09.09.2011 - 19.09.2011 30 °C
My first three weeks (it's only been 3 weeks?! what!) has been really good. We've had a few up small dramas that I need to catch everyone up on.
First is the dreaded cave room in Guangzhou. Finally it got cleaned, and it is more acceptable now. Although I really can't get a good night sleep there after knowing all those bed bugs were in the bed! eek! We came thinking that we'd be in Guangzhou every weekend... but I think we've come to a decision that Guangzhou will be more of a monthly trip. I also completely understand how visitors felt when they came into Guangzhou last year. Everyone always said how overwhelming it is, and stressful! I feel the same now when I'm in Guangzhou. It's just much more of a highly strung atmosphere... like there is always noise, and honking, and tons of people, and smog, and pushing and shoving. When I lived there, I was in my bubble though and you get used to it. But now I'm a villager!! (Yes, they actually call people who live out here villagers, so I'm usurping that name for myself). We have a nice river and we can hear crickets in the evening, and not ONE car. Roger and I keep relating Xiaohuangpu, Shunde to Alabama. The weather isn't that different (very hot and humid- night and day), its peaceful, and the people are very laid back.
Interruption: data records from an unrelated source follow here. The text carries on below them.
(** [dataclasses.asdict]: one entry per declared field; a field value that
    is not itself a dataclass is copied, so a ConfigDict stays one. *)
Definition asdict (c : TrainingConfig) : pydict :=
  [ ("num_timesteps", PInt (num_timesteps c));
    ("num_evals", PInt (num_evals c));
    ("reward_scaling", PFloat (reward_scaling c));
    ("episode_length", PInt (episode_length c));
    ("normalize_observations", PBool (normalize_observations c));
    ("action_repeat", PInt (action_repeat c));
    ("unroll_length", PInt (unroll_length c));
    ("num_minibatches", PInt (num_minibatches c));
    ("num_updates_per_batch", PInt (num_updates_per_batch c));
    ("discounting", PFloat (discounting c));
    ("learning_rate", PFloat (learning_rate c));
    ("entropy_cost", PFloat (entropy_cost c));
    ("num_envs", PInt (num_envs c));
    ("batch_size", PInt (batch_size c));
    ("max_grad_norm", PFloat (max_grad_norm c));
    ("clipping_epsilon", PFloat (clipping_epsilon c));
    ("num_resets_per_eval", PInt (num_resets_per_eval c));
    ("network_factory", network_factory c) ].

(** [TrainingConfig.to_dict]. *)
Definition to_dict (c : TrainingConfig) : pydict :=
  let result := asdict c in
  match network_factory c with
  | PConfig kvs => dict_set "network_factory" (PDict (ConfigDict_to_dict kvs)) result
  | _ => result
  end.
(** A returning run, in closed form. *)
Lemma fuzz_Returns_summary a w f w' :
  fuzz platform_system a w = (Returns f, w') →
  ∃ w1 kwargs host port,
    select_debugger platform_system (qemu a) (qemu_path a) w
      = (Returns (debugger f), w1) ∧
    build_procmon_options (target_cmd a) (target_start_wait a) (stdout a)
      = Ok kwargs ∧
    parse_test_case_index (test_case_index a) = Ok (start f, end_ f) ∧
    parse_target (target a) = Some (host, port) ∧
    f = {| debugger := debugger f; local_procmon := stage_local a (debugger f);
           fuzz_loggers := stage_text_sinks a ++ stage_csv_sink a;
           procmon_options := kwargs;
           monitors := stage_monitors a (debugger f) kwargs;
           max_depth := resolve_max_depth (combinatorial a);
           start := start f; end_ := end_ f;
           session :=
             stage_session a (stage_monitors a (debugger f) kwargs)
               (stage_text_sinks a ++ stage_csv_sink a) (start f) (end_ f)
               host port |} ∧
    new_events w w' =
      (stage_local_events a (debugger f) ++ stage_text_events a ++
       stage_csv_events a ++ stage_monitor_events a (debugger f) kwargs) ++
      [New_TCPSocketConnection host port; New_Session (session f);
       Set_ctx_obj (session f); Register_resultcallback (stage_callback a)] ∧
    QEMU_PATH w' = QEMU_PATH w1.
Proof.
  intros Hrun.
  destruct (fuzz_Returns_inv platform_system a w f w' Hrun)
    as (w1 & _ & _ & _ & E1 & _).
  pose proof (fuzz_summary platform_system a w (debugger f) w1 E1) as Hsum.
  cbv zeta in Hsum. rewrite Hrun in Hsum.
  apply select_debugger_Returns_inv in E1 as E1'. destruct E1' as (Ht & _ & _).
  assert (∀ kw st en host port,
    (Returns f, w') =
      (Returns {| debugger := debugger f; local_procmon := stage_local a (debugger f);
                  fuzz_loggers := stage_text_sinks a ++ stage_csv_sink a;
                  procmon_options := kw;
                  monitors := stage_monitors a (debugger f) kw;
                  max_depth := resolve_max_depth (combinatorial a);
                  start := st; end_ := en;
                  session :=
                    stage_session a (stage_monitors a (debugger f) kw)
                      (stage_text_sinks a ++ stage_csv_sink a) st en host port |},
       add_events
         (((stage_local_events a (debugger f) ++ stage_text_events a ++
            stage_csv_events a) ++ stage_monitor_events a (debugger f) kw) ++
          [New_TCPSocketConnection host port;
           New_Session
             (stage_session a (stage_monitors a (debugger f) kw)
                (stage_text_sinks a ++ stage_csv_sink a) st en host port);
           Set_ctx_obj
             (stage_session a (stage_monitors a (debugger f) kw)
                (stage_text_sinks a ++ stage_csv_sink a) st en host port);
           Register_resultcallback (stage_callback a)]) w1) →
    build_procmon_options (target_cmd a) (target_start_wait a) (stdout a) = Ok kw →
    parse_test_case_index (test_case_index a) = Ok (st, en) →
    parse_target (target a) = Some (host, port) →
    ∃ w1 kwargs host port,
      select_debugger platform_system (qemu a) (qemu_path a) w
        = (Returns (debugger f), w1) ∧
      build_procmon_options (target_cmd a) (target_start_wait a) (stdout a)
        = Ok kwargs ∧
      parse_test_case_index (test_case_index a) = Ok (start f, end_ f) ∧
      parse_target (target a) = Some (host, port) ∧
      f = {| debugger := debugger f; local_procmon := stage_local a (debugger f);
             fuzz_loggers := stage_text_sinks a ++ stage_csv_sink a;
             procmon_options := kwargs;
             monitors := stage_monitors a (debugger f) kwargs;
             max_depth := resolve_max_depth (combinatorial a);
             start := start f; end_ := end_ f;
             session :=
               stage_session a (stage_monitors a (debugger f) kwargs)
                 (stage_text_sinks a ++ stage_csv_sink a) (start f) (end_ f)
                 host port |} ∧
      new_events w w' =
        (stage_local_events a (debugger f) ++ stage_text_events a ++
         stage_csv_events a ++ stage_monitor_events a (debugger f) kwargs) ++
        [New_TCPSocketConnection host port; New_Session (session f);
         Set_ctx_obj (session f); Register_resultcallback (stage_callback a)] ∧
      QEMU_PATH w' = QEMU_PATH w1) as Hfin.
  { intros kw st en host port [= -> ->] Hkw Hst Hhp. simpl.
    exists w1, kw, host, port. split_and!; try done.
    rewrite (new_events_after _ w w1 Ht). by rewrite <- !app_assoc. }
  destruct (csv_out a), (os_open "boofuzz.csv" "wb");
    destruct (build_procmon_options (target_cmd a) (target_start_wait a) (stdout a))
      as [kw|] eqn:Ekw; try done;
    destruct (parse_test_case_index (test_case_index a)) as [[st en]|] eqn:Est;
      try done;
    destruct (parse_target (target a)) as [[host port]|] eqn:Ehp; try done;
    by eapply Hfin.
Qed.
Another point to be made about the Cave Room in Guangzhou is that we have a fridge- but nothing else. Only a bed and the whole in the ground that serves as a toilet and shower. This is totally ok, if you have money. Last weekend we found ourselves absolutely stuck. Unfortunately it was Mid-Autumn Festival (the second biggest festival of the year). I had an invite to go back to a teachers house from last year and spend it with her family, but unfortunately there wasn't enough room in the car for both Roger and I. So, we decided to spend Mid Autumn Festival in Guangzhou. On the Moon Festival Night, we met up with some ELA's from this year and took the cable cars to the top of Baiyun Mountain in Guangzhou. It's the most famous mountain here, yet I've never gone up it before. We had really beautiful views out over the city, and enjoyed the company of 20,000 other Chinese people crammed into the cemented area at the top of the mountain. They still think its a good idea to bring a picnic to the top (i.e. Durian, moon cakes, and grapes set down on newspaper), even if there is no space to move.
We went out on Friday, so spent most of the money we brought with us. And then treated ourselves to our favourite 'Fine Foods' restaurant. It's the best equivalent we found for just a normal, low key, sandwich-pizza-salad type restaurant, run by a South African. Then we went to withdraw money....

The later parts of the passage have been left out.